== What needs to be done ==
Using the records below, filter for lines that contain the string "functions" and copy them out.

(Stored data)
Segment Open

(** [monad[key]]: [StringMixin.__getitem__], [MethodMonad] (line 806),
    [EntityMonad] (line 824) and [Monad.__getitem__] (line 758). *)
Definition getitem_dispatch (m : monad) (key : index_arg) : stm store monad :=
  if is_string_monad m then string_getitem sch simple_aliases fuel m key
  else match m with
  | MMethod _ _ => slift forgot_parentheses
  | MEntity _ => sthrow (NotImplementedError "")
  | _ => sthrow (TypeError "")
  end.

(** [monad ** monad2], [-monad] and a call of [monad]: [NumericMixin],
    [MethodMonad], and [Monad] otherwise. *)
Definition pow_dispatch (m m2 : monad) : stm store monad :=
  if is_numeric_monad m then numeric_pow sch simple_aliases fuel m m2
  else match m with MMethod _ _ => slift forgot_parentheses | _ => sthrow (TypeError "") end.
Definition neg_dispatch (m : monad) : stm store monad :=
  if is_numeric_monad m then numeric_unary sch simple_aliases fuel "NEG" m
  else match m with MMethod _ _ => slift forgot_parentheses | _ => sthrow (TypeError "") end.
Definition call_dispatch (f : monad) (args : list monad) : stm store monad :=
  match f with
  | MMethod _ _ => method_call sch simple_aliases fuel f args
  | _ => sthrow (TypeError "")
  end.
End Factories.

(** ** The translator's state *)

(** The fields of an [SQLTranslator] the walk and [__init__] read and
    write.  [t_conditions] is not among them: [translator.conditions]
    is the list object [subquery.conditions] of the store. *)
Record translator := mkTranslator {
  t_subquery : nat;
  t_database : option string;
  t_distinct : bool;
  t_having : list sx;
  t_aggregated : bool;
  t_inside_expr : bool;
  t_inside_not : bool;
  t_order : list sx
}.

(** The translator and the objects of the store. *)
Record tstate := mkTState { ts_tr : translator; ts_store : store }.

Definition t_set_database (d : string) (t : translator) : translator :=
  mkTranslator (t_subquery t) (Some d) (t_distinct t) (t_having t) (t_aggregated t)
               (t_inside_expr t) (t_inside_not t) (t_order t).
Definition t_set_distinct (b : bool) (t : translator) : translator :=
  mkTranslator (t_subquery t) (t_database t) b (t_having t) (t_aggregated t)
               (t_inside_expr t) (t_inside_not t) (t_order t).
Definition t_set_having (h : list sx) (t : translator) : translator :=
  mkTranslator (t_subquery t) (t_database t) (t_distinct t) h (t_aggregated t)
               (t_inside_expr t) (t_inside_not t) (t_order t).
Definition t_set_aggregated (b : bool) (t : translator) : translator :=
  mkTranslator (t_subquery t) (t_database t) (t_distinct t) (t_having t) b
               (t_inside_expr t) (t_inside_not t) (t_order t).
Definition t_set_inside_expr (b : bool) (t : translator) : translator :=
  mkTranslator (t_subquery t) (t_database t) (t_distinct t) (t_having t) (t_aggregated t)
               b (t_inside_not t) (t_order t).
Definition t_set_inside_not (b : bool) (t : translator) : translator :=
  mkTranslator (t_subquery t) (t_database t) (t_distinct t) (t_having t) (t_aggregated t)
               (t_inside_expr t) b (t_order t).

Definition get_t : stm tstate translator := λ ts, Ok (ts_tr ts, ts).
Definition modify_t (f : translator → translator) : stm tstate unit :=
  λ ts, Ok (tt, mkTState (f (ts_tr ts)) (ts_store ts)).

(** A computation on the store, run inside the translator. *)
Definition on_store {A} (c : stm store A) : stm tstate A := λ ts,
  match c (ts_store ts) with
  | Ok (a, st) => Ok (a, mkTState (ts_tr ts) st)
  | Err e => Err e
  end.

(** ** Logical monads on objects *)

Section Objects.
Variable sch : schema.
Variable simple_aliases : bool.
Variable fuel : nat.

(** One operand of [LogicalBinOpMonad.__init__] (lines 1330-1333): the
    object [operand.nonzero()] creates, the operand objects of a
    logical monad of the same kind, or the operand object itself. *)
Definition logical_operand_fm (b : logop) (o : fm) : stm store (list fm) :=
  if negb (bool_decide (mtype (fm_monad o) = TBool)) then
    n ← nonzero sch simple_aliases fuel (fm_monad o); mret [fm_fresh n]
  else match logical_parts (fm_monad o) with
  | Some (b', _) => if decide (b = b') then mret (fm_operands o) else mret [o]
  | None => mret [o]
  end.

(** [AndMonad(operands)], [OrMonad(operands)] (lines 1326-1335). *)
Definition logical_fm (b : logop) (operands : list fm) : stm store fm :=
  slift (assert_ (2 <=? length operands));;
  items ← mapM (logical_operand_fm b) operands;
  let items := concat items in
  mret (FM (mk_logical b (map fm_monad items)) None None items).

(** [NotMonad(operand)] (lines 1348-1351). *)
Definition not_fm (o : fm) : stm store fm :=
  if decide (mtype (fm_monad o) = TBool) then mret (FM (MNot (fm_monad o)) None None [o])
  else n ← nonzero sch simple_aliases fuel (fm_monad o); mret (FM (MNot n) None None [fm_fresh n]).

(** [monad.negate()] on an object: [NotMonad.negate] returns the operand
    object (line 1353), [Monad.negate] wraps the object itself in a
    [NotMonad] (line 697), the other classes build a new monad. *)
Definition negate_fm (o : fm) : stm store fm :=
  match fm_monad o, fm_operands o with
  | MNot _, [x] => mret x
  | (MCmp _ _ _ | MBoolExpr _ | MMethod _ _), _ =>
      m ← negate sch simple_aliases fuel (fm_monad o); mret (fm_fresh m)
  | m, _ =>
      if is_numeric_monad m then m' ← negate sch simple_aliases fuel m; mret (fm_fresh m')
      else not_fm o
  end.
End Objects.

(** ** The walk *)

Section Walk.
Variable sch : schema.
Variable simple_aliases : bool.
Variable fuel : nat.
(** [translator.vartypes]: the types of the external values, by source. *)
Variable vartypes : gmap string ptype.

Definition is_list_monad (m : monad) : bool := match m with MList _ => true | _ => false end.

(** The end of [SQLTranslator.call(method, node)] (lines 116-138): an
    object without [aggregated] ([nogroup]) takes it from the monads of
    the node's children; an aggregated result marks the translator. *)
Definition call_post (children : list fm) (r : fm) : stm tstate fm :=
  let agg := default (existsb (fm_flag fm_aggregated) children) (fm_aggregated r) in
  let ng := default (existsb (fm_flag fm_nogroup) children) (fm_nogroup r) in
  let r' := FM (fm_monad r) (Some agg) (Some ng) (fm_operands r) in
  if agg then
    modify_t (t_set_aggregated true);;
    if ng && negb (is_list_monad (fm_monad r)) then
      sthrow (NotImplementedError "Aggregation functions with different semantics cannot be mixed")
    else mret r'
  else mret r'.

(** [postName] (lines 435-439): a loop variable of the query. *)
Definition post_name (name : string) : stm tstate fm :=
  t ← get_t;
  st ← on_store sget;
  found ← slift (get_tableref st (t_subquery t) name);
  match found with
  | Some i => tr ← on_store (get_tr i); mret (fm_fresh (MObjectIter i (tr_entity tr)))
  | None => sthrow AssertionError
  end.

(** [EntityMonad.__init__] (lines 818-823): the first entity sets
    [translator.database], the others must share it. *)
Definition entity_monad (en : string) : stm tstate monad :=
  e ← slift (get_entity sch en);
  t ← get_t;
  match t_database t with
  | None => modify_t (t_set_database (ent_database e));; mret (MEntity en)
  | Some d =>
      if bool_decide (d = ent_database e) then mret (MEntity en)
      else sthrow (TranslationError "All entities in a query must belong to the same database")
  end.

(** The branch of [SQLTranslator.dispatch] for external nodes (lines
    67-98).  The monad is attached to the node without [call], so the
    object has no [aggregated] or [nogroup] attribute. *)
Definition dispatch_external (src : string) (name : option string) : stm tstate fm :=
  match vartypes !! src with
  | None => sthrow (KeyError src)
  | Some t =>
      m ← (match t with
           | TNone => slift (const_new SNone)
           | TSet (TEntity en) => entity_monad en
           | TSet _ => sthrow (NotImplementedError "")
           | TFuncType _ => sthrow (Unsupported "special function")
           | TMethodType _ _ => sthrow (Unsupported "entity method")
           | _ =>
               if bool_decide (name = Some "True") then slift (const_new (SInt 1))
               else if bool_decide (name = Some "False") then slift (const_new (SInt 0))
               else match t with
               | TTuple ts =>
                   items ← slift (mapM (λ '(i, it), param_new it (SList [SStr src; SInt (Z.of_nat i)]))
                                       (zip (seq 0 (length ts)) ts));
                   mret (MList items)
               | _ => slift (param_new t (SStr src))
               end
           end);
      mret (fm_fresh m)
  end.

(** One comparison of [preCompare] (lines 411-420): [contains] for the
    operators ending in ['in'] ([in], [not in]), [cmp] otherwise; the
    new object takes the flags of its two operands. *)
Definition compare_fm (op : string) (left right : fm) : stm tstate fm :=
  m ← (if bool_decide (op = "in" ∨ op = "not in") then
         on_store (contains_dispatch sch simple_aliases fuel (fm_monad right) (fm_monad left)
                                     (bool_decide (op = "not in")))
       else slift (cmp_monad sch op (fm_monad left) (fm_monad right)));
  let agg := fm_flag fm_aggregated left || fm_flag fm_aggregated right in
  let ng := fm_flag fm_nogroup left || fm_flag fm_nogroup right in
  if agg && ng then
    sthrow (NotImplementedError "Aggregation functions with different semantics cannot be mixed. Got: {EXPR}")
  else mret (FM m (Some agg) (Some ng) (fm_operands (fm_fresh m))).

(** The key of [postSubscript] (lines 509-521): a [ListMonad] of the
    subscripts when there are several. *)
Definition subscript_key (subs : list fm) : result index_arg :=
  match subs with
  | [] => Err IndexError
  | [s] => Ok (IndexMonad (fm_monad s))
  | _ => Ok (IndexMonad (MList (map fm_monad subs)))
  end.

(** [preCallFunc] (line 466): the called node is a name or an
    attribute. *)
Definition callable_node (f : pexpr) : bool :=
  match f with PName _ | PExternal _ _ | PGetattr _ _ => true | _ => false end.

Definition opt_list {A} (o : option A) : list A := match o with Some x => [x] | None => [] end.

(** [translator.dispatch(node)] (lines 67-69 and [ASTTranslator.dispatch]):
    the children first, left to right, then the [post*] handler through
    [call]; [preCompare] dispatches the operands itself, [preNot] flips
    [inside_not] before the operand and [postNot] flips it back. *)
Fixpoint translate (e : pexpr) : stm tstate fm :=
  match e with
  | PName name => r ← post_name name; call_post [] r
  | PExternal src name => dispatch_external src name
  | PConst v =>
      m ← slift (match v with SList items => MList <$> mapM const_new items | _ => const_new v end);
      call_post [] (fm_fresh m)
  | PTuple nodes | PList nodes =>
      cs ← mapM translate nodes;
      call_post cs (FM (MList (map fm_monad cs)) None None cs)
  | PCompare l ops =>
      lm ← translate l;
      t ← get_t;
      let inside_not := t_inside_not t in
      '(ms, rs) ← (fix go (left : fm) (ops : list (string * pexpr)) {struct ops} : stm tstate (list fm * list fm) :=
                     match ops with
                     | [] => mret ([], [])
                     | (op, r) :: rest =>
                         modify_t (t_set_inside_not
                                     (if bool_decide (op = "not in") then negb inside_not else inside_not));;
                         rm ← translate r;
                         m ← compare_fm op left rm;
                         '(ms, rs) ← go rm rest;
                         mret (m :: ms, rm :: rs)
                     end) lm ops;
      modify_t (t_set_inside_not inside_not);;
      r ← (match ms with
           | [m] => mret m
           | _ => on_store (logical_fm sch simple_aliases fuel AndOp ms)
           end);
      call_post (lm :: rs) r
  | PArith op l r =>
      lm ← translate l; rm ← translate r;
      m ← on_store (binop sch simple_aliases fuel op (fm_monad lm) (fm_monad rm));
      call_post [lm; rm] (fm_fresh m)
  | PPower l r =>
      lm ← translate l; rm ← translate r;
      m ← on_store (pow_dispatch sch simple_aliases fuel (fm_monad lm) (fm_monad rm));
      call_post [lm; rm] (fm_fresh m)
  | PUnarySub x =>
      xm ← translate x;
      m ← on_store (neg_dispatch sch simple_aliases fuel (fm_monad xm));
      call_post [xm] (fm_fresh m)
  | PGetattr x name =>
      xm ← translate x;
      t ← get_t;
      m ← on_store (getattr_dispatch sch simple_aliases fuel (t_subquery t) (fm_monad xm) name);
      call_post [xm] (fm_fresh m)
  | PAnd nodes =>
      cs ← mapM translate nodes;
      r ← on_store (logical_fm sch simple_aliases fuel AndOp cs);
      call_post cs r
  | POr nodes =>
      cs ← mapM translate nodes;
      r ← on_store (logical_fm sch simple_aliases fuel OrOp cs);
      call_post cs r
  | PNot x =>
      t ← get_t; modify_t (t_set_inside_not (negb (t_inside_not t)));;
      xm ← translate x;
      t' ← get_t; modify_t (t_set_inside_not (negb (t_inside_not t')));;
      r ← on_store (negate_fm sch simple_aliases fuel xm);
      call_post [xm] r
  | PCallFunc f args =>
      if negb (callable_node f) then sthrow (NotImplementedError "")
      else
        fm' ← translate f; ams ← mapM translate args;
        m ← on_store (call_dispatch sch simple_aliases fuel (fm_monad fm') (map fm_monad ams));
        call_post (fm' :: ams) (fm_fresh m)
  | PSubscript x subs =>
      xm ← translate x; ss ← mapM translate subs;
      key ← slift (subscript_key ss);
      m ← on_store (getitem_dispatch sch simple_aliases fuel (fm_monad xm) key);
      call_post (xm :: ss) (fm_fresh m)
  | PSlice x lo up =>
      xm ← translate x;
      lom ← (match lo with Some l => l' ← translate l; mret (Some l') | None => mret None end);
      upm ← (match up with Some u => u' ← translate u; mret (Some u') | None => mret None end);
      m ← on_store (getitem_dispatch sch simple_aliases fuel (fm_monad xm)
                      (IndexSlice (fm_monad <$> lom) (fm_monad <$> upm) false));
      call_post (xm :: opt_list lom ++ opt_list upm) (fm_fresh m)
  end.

Segment Closed
Segment Open

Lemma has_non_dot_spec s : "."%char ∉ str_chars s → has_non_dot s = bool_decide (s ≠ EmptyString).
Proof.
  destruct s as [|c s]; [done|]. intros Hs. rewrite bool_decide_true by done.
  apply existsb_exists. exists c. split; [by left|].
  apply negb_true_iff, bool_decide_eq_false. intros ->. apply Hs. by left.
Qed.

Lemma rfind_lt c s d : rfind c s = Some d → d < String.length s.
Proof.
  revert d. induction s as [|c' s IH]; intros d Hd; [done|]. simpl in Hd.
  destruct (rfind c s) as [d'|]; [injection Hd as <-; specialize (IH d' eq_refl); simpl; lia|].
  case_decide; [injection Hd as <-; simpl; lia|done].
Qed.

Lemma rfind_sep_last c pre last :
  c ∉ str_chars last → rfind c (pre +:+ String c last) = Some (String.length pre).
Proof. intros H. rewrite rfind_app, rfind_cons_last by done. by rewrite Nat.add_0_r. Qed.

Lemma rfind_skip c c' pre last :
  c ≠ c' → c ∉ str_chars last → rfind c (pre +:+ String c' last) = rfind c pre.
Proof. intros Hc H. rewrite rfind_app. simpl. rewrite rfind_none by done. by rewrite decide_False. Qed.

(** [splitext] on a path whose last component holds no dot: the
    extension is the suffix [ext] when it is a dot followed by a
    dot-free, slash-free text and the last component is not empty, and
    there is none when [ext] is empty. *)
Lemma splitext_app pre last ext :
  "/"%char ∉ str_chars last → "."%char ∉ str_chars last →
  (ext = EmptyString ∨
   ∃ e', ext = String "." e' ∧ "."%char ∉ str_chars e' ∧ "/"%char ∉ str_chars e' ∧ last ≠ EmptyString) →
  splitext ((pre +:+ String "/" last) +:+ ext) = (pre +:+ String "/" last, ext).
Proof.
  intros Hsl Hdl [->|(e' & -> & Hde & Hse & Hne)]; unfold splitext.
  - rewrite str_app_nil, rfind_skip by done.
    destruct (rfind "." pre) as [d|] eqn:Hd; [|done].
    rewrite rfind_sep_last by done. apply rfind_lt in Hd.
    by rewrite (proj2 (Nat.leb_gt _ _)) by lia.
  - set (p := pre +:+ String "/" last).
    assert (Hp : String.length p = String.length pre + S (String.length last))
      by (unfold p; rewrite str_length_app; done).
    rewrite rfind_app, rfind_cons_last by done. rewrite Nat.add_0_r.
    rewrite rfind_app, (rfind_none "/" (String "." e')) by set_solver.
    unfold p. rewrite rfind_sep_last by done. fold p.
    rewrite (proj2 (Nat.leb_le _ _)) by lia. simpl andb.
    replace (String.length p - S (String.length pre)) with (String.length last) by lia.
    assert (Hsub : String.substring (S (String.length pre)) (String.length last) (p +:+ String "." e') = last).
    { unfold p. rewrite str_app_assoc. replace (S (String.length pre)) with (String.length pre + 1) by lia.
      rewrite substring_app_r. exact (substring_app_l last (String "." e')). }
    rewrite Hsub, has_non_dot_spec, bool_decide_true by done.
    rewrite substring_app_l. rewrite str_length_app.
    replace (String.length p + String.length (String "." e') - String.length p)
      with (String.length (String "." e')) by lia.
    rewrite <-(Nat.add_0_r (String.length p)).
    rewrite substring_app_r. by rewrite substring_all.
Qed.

Segment Closed

== Result for this task ==
      sthrow (NotImplementedError "Aggregation functions with different semantics cannot be mixed")
    sthrow (NotImplementedError "Aggregation functions with different semantics cannot be mixed. Got: {EXPR}")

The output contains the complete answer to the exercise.